Surveys Empower Forward-looking Monetary Policy
A popular expression of the stance of monetary policy in uncertain times is being data-dependent or relying on incoming data4. As explained earlier, however, monetary policy has to aim forward because of the lags in its operation and the fact that its goal variables are time and space contingent. Even forecasts based on incoming data are backward-looking by definition since they draw from information about the past. The RBI bridges this gap through its forward-looking surveys of households and businesses. Messages therefrom shape the policy reaction function.

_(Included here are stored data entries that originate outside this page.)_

Lemma constructor_resolves_transport_witness :
  let url := "http://localhost:3000/mcp" in
  resolved (constructor (S := Mock.Server)
              (Mock.with_sseUrl url (Mock.with_command "node" Mock.no_config))) =
    Returned sse /\
  resolved (constructor (S := Mock.Server) (Mock.with_command "node" Mock.no_config)) =
    Returned stdio /\
  resolved (constructor (S := Mock.Server) Mock.no_config) = Threw ConfigurationError.
Proof.
  assert (Hno : ~ provided None) by (intros (v & Hv & _); discriminate).
  split; [|split].
  - apply (constructor_resolves_transport
             (Mock.with_sseUrl "http://localhost:3000/mcp"
                (Mock.with_command "node" Mock.no_config))).
    eexists; split; [reflexivity | discriminate].
  - apply (constructor_resolves_transport (Mock.with_command "node" Mock.no_config)).
    + exact Hno.
    + eexists; split; [reflexivity | discriminate].
  - apply (constructor_resolves_transport Mock.no_config); exact Hno.
Defined.

(** A whole session: construct, connect, list the tools, disconnect; the
    next call is refused. *)
Example session :
  match constructor (S := Mock.Server) (Mock.with_command "node" Mock.no_config) with
  | Threw _ => False
  | Returned c =>
      let w0 := {| self := set_client (Scenario.full []) c;
                   sdk_calls := []; console := [] |} in
      let w1 := snd (connect w0) in
      let w2 := snd (listTools w1) in
      let w3 := snd (disconnect w2) in
      fst (listTools w1) =
        Returned [ {| MCPTool.name := "echo";
                      MCPTool.description := Some "Echo a message";
                      MCPTool.inputSchema := Scenario.echo_schema |} ] /\
      fst (disconnect w2) = Returned tt /\
      isConnected w3 = false /\
      fst (listTools w3) = Threw NotConnectedError /\
      sdk_calls (snd (listTools w3)) =
        [Call_connect (StdioClientTransport (Some "node") None None);
         Call_getServerCapabilities; Call_listTools; Call_close]
  end.
Proof. cbn. repeat split. Qed.

(** ** Further properties: the connection life cycle *)

(** Splits the goal on the outcome of the SDK call it waits for. *)
Ltac destruct_sdk :=
  match goal with
  | |- context [sdk_connect ?t ?s] => destruct (sdk_connect t s) as [[[]|?] ?] eqn:?
  | |- context [sdk_close ?s] => destruct (sdk_close s) as [[[]|?] ?] eqn:?
  | |- context [sdk_listTools ?s] => destruct (sdk_listTools s) as [[?|?] ?] eqn:?
  | |- context [sdk_callTool ?n ?a ?s] =>
      destruct (sdk_callTool n a s) as [[?|?] ?] eqn:?
  | |- context [sdk_listResources ?s] =>
      destruct (sdk_listResources s) as [[?|?] ?] eqn:?
  | |- context [sdk_readResource ?u ?s] =>
      destruct (sdk_readResource u s) as [[?|?] ?] eqn:?
  | |- context [sdk_listPrompts ?s] => destruct (sdk_listPrompts s) as [[?|?] ?] eqn:?
  | |- context [sdk_getPrompt ?n ?a ?s] =>
      destruct (sdk_getPrompt n a s) as [[?|?] ?] eqn:?
  end.

(** Splits the goal on every test the method body makes. *)
Ltac crunch :=
  repeat (cbn in *;
          first
            [ match goal with
              | |- context [truthy_bool ?d] => destruct (truthy_bool d) eqn:?
              end
            | destruct_sdk
            | match goal with
              | |- context [map_throwing ?f ?l] => destruct (map_throwing f l) eqn:?
              end
            | match goal with
              | |- context [match ?x with _ => _ end] =>
                  lazymatch x with
                  | context [match _ with _ => _ end] => fail
                  | _ => destruct x eqn:?
                  end
              end ]).

Section LifecycleProperties.
Context {S : Type} `{SdkClient S}.
Implicit Types (w : World S) (e cause : JsError) (t : Transport).

Lemma connect_no_transport w cause :
  isConnected w = false ->
  planned_transport (self w) = Threw cause ->
  connect w = (Threw (ConnectionError cause), w).
Proof.
  intros Hc Ht. destruct w as [[cl tr cf cn ty] calls out].
  unfold isConnected in Hc. cbn in Hc. subst cn.
  unfold planned_transport in Ht. cbn in Ht.
  unfold connect. unfold_async. cbn.
  destruct ty; [discriminate|].
  destruct (new_URL _) as [u|e0]; [discriminate|].
  injection Ht as ->. reflexivity.
Qed.

Lemma connect_ok w t s' :
  isConnected w = false ->
  planned_transport (self w) = Returned t ->
  sdk_connect t (client (self w)) = (Returned tt, s') ->
  exists w',
    connect w = (Returned (capability_flags (sdk_getServerCapabilities s')), w') /\
    self w' =
      {| client := s'; transport := Some t; config := config (self w);
         connected := true; transportType := transportType (self w) |} /\
    sdk_calls w' = (sdk_calls w ++ [Call_connect t; Call_getServerCapabilities])%list /\
    console w' =
      (console w ++
       if truthy_bool (MCPClientConfig.debug (config (self w)))
       then [ {| line_text :=
                   "[MCP Client] Connected via " ++
                   transport_name (transportType (self w));
                 line_args := [] |} ]
       else [])%list.
Proof.
  unfold isConnected, planned_transport, connect. unfold_async.
  intros Hc Ht Hs. rewrite Hc.
  destruct (transportType (self w)) eqn:Htt.
  - injection Ht as <-. cbn. rewrite Hs. cbn.
    destruct (truthy_bool _); cbn; eexists;
      (split; [reflexivity|]); unfold set_client, set_connected, set_transport;
      cbn; rewrite <- ?app_assoc, ?app_nil_r, ?Htt; auto.
  - destruct (new_URL _) as [u|e0]; [|discriminate].
    injection Ht as <-. cbn. rewrite Hs. cbn.
    destruct (truthy_bool _); cbn; eexists;
      (split; [reflexivity|]); unfold set_client, set_connected, set_transport;
      cbn; rewrite <- ?app_assoc, ?app_nil_r, ?Htt; auto.
Qed.

Lemma connect_sdk_fails w t cause s' :
  isConnected w = false ->
  planned_transport (self w) = Returned t ->
  sdk_connect t (client (self w)) = (Threw cause, s') ->
  connect w =
    (Threw (ConnectionError cause),
     {| self :=
          {| client := s'; transport := Some t; config := config (self w);
             connected := false; transportType := transportType (self w) |};
        sdk_calls := sdk_calls w ++ [Call_connect t];
        console := console w |}).
Proof.
  unfold isConnected, planned_transport, connect. unfold_async.
  intros Hc Ht Hs. rewrite Hc.
  destruct (transportType (self w)) eqn:Htt.
  - injection Ht as <-. cbn. rewrite Hs.
    unfold set_client, set_connected, set_transport. cbn. rewrite Htt.
    reflexivity.
  - destruct (new_URL _) as [u|e0]; [|discriminate].
    injection Ht as <-. cbn. rewrite Hs.
    unfold set_client, set_connected, set_transport. cbn. rewrite Htt.
    reflexivity.
Qed.

(** X1. A successful [connect()]: the transport is the one planned from the
    config, the SDK is called twice ([connect(transport)], then
    [getServerCapabilities()]), the client reports connected and keeps the
    transport, and each capability flag returned is the truthiness of what
    the SDK reports for it. *)
Theorem connect_success w t s' :
  isConnected w = false ->
  planned_transport (self w) = Returned t ->
  sdk_connect t (client (self w)) = (Returned tt, s') ->
  exists w',
    connect w = (Returned (capability_flags (sdk_getServerCapabilities s')), w') /\
    isConnected w' = true /\
    transport (self w') = Some t /\
    getTransportType w' = getTransportType w /\
    sdk_calls w' = (sdk_calls w ++ [Call_connect t; Call_getServerCapabilities])%list.
Proof.
  intros Hc Ht Hs.
  destruct (connect_ok w t s' Hc Ht Hs) as (w' & Hw' & Hself & Hcalls & _).
  exists w'. unfold isConnected, getTransportType. rewrite Hself. cbn. auto.
Qed.

(** X2. [connect()] on an event-stream client whose URL the [URL]
    constructor rejects throws the connection error around that rejection
    and does nothing else: no SDK call is made and the world is as it was. *)
Theorem connect_rejected_url w cause :
  isConnected w = false ->
  getTransportType w = sse ->
  new_URL (url_argument (MCPClientConfig.sseUrl (config (self w)))) = Threw cause ->
  connect w = (Threw (ConnectionError cause), w).
Proof.
  unfold getTransportType. intros Hc Htt Hu.
  apply connect_no_transport; [exact Hc|].
  unfold planned_transport. rewrite Htt, Hu. reflexivity.
Qed.

(** X3. [connect()] throws the already-connected error exactly on a
    connected client: a failed attempt or a completed [disconnect()] leaves a
    client on which [connect()] is tried again in full. *)
Theorem connect_refused_iff_connected w :
  fst (connect w) = Threw AlreadyConnectedError <-> isConnected w = true.
Proof.
  split.
  - intros Hr. destruct (isConnected w) eqn:Hc; [reflexivity|]. exfalso.
    destruct (planned_transport (self w)) as [t|cause] eqn:Ht.
    + destruct (sdk_connect t (client (self w))) as [[[]|cause] s'] eqn:Hs.
      * destruct (connect_ok w t s' Hc Ht Hs) as (w' & Hw' & _).
        rewrite Hw' in Hr. discriminate.
      * rewrite (connect_sdk_fails w t cause s' Hc Ht Hs) in Hr. discriminate.
    + rewrite (connect_no_transport w cause Hc Ht) in Hr. discriminate.
  - intros Hc. unfold isConnected in Hc. unfold connect. unfold_async.
    rewrite Hc. reflexivity.
Qed.

(** Unfolds a method that starts with [ensureConnected] on a connected
    client, down to the tests it makes. *)
Ltac run_connected Hw :=
  unfold listTools, callTool, listResources, readResource, listPrompts, getPrompt;
  rewrite (guarded_connected _ _ Hw); unfold_async.

(** X4. When the SDK call behind a typed operation throws on a connected
    client, the operation throws that very error, unwrapped, and the client
    still reports connected. *)
Theorem sdk_failure_propagates w e s' :
  isConnected w = true ->
  (sdk_listTools (client (self w)) = (Threw e, s') ->
   fst (listTools w) = Threw e /\ isConnected (snd (listTools w)) = true) /\
  (forall name args,
     sdk_callTool name args (client (self w)) = (Threw e, s') ->
     fst (callTool name args w) = Threw e /\
     isConnected (snd (callTool name args w)) = true) /\
  (sdk_listResources (client (self w)) = (Threw e, s') ->
   fst (listResources w) = Threw e /\ isConnected (snd (listResources w)) = true) /\
  (forall uri,
     sdk_readResource uri (client (self w)) = (Threw e, s') ->
     fst (readResource uri w) = Threw e /\
     isConnected (snd (readResource uri w)) = true) /\
  (sdk_listPrompts (client (self w)) = (Threw e, s') ->
   fst (listPrompts w) = Threw e /\ isConnected (snd (listPrompts w)) = true) /\
  (forall name args,
     sdk_getPrompt name args (client (self w)) = (Threw e, s') ->
     fst (getPrompt name args w) = Threw e /\
     isConnected (snd (getPrompt name args w)) = true).
Proof.
  intros Hw. repeat apply conj; intros; run_connected Hw; cbn;
    try destruct (truthy_bool _); cbn;
    match goal with Hsdk : _ = (Threw e, s') |- _ => rewrite Hsdk end;
    (split; [reflexivity | exact Hw]).
Qed.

Incorporating survey-based information is consistent with the received wisdom on the role of expectations in fashioning monetary policy. Economic agents such as consumers and firms are believed to be rational in that they use all available information in making their decisions within their budget constraints with a view on the future. This tendency is fully utilised by efficient markets in pricing financial assets in such a way that forward rates of interest implicit in the yield curve provide unbiased estimates of the market's expectations of future spot rates.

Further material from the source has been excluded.